Why Rennes is the best city in France for expats to live

In a study by The Local, the Breton capital of Rennes has topped the table for the best city in France for foreigners to live. Here’s why it beat the likes of Lyon, Nice, and yes, even Paris.

Why Rennes is the best city in France for expats to live
Photo: Nicolas Vollmer/Flickr

When most people consider relocating to France, their thoughts inevitably go to Paris, and then perhaps to the sunny French Riviera.

But in a quality of life study by The Local to find out the best city in France for foreigners to live, a humble city in Brittany in western France came out as the surprise winner. 

And the foreigners who live there are not one bit surprised.

Here's why they say Rennes is such an excellent place to live for foreigners (and French people as well, of course). 

It’s a ‘city with a small town vibe’

The mayor of Rennes, Nathalie Appéré, confessed that Rennes had long been counted as “the smallest of the big cities” in France, but added that it was on the way to becoming one of the “competing” European cities. 
“Brittany, and Rennes as its capital, have always been open land, welcoming and diverse,” Appéré told The Local.
“This is our true wealth. Our city has an exceptional historical heritage.” 
Many say Rennes is a perfect blend of city and small town life. 

Georgia Wyche, an American English teacher who has been living in Rennes for two years, described it as “a city with a small town vibe. The size of Rennes is quite comfortable and not intimidating,” she added.

Although it retains its small-town charm, Rennes is a cultured, international city according to locals. 

“Rennes is a lively university and student city that is accustomed to opening the door to foreigners,” said Wyche. “I have a smorgasbord of friends coming from Algeria, Morocco, Iran, Belarus, France, Greece, Brazil, Tunisia, Syria, and so forth.”

So as a foreigner in Rennes, you certainly wouldn’t have a problem making other international friends.  

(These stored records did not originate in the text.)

(** With MQTT 5 the message has been delivered when it is held: its publication goes. *)
Lemma wp_forget i m p s (k : SM (St P N) Z) (Q : Z -> St P N -> Prop) :
  inv s -> ins s !! i = Some m -> m_publish m = Some p -> MQTTVERSION_5 <= m_MQTTVersion m ->
  (forall s', inv s' -> view_of s' = view_of s -> wp k s' Q) ->
  wp (_ ← unlink_publication (Some p);
      _ ← modify_client (fun c => set_inbound c (set_item i (set_publish m None) (inboundMsgs c))); k) s Q.
Proof.
  intros Hi Hm Hp Hv Hk. apply wp_bind. apply (wp_unlink (Some p) s (other_refs s i)).
  { rewrite <- Hp. eapply store_inv_perm; [by apply refs_inbound | apply Hi]. }
  intros ps' Hst' Hq. apply wp_bind, wp_modify. set (s' := set_client _ _).
  assert (inbound_change s s' (<[i := set_publish m None]> (ins s))) as Hc by (by split).
  destruct (replaced_inbound s s' i m (set_publish m None) Hi Hm Hc) as [Hinv Hvw]; try done.
  { destruct (Forall_lookup_1 _ _ _ _ (inv_in _ Hi) Hm) as (H1 & H2 & _).
    split; [done|]. split; [done|]. simpl. lia. }
  apply Hk; [done|]. rewrite Hvw. unfold set_in.
  assert (v_in (view_of s) !! i = Some (hold_of (set_publish m None) None)) as Hl.
  { etransitivity; [exact (map_lookup (fun m => hold_of m (m_publish m ≫= fun p => heap s !! p)) _ _ _ Hm)|].
    unfold hold_of. simpl. by destruct (Z.leb_spec MQTTVERSION_5 (m_MQTTVersion m)); [|lia]. }
  simpl in Hl |- *. by rewrite list_insert_id.
Qed.

(** The publications the packet functions hand over: a topic, as many payload bytes as
    the length says, well-typed properties. *)
Record publish_ok (publish : Publish) : Prop := {
  pk_topic : is_Some (pub_topic publish);
  pk_len : Zlen (default [] (pub_payload publish)) = pub_payloadlen publish;
  pk_props : MQTTVERSION_5 <= pub_MQTTVersion publish -> props_typed (pub_properties publish)
}.

Lemma delivery_stored publish topic d props p :
  pub_topic publish = Some topic -> delivery_of publish = Some d -> hdr_qos (pub_header publish) = 2 ->
  entries props = (if MQTTVERSION_5 <=? pub_MQTTVersion publish then entries (pub_properties publish) else []) ->
  delivery_of (publication_of
    (mkMessages (hdr_qos (pub_header publish)) (hdr_retain (pub_header publish)) (pub_msgId publish)
       (pub_MQTTVersion publish) props (Some p) 0 (Some PUBREL))
    (mkPublications (Some topic) (pub_topiclen publish) (pub_payload publish) (pub_payloadlen publish) 1
       (pub_mask publish))) = Some d.
Proof.
  intros Ht Hd Hq He. unfold delivery_of in *. rewrite Ht in Hd. cbn in Hd. injection Hd as <-.
  unfold publication_of. rewrite Hq in *. cbn.
  pose proof (hdr_retain_range (pub_header publish)).
  destruct (mk_header_fields 0 0 2 (hdr_retain (pub_header publish))) as (_ & _ & _ & Hfq & Hfr); try lia.
  rewrite Hfq, Hfr. do 2 f_equal. rewrite He. unfold MQTTVERSION_5. by destruct (5 <=? pub_MQTTVersion publish).
Qed.

Lemma wp_copy_props publish s :
  publish_ok publish ->
  wp (if MQTTVERSION_5 <=? pub_MQTTVersion publish then sm_lift (MQTTProperties_copy (pub_properties publish))
      else mret MQTTProperties_initializer) s
    (fun props s' => s' = s /\ props_inv props /\
       entries props = if MQTTVERSION_5 <=? pub_MQTTVersion publish then entries (pub_properties publish) else []).
Proof.
  intros Hk. destruct (Z.leb_spec MQTTVERSION_5 (pub_MQTTVersion publish)) as [Hv|Hv].
  - destruct (MQTTProperties_copy_ok _ (pk_props _ Hk Hv)) as (props & Hc & He & Hi). by eapply wp_lift.
  - apply wp_ret. split; [done|]. split; [apply props_inv_initializer | done].
Qed.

Locals will welcome you with open arms

The French have a reputation for sometimes being a bit standoffish toward foreigners, but the city of Rennes shatters that stereotype. 

Stewart Bennett, who runs O’Connell’s pub and has lived in Rennes for 15 years, said the local Rennais were very welcoming – especially towards the Celtic nations, the Irish and Scots.

This openness makes for a well-integrated expat community. 

“Most of our friends tend to be mixed couples,” Bennett added.

Faire la fête 

Photo: Alter1fo/Flickr

In Rennes you’ll never have a problem finding a place to faire la fête, whether you’re looking to make some English-speaking friends in a jovial Irish pub or have a quiet glass of rouge in a typical French setting. 

The bar to people ratio is enviable, with a bar for every 1,670 inhabitants.

“You know Montmartre (in Paris) with its little streets and the village feel? There are parts of Rennes that are quite similar to that, with lots of bars and cafes,” said Bennett of O'Connell's pub. “But of course it’s not nearly as expensive as Paris.”

Rent doesn't cost an arm and a leg

As a foreigner living in France, it's certainly not ideal to shell out three-quarters of your monthly paycheck just on rent when you'd rather be enjoying your city. 

It can be hard to justify paying €1,000 a month to live in a 6m² studio (also known as a closet) with a shared bathroom in Paris when you can live in relative luxury in Rennes for only €470. The only average monthly rent lower than Rennes was in Clermont-Ferrand

An excellent place to find a job

Finding a job is probably the top concern for foreigners moving to France. And although the unemployment situation is rather grim in much of the country these days, in Rennes you might have a better chance of finding a boulot than in some other major cities in France.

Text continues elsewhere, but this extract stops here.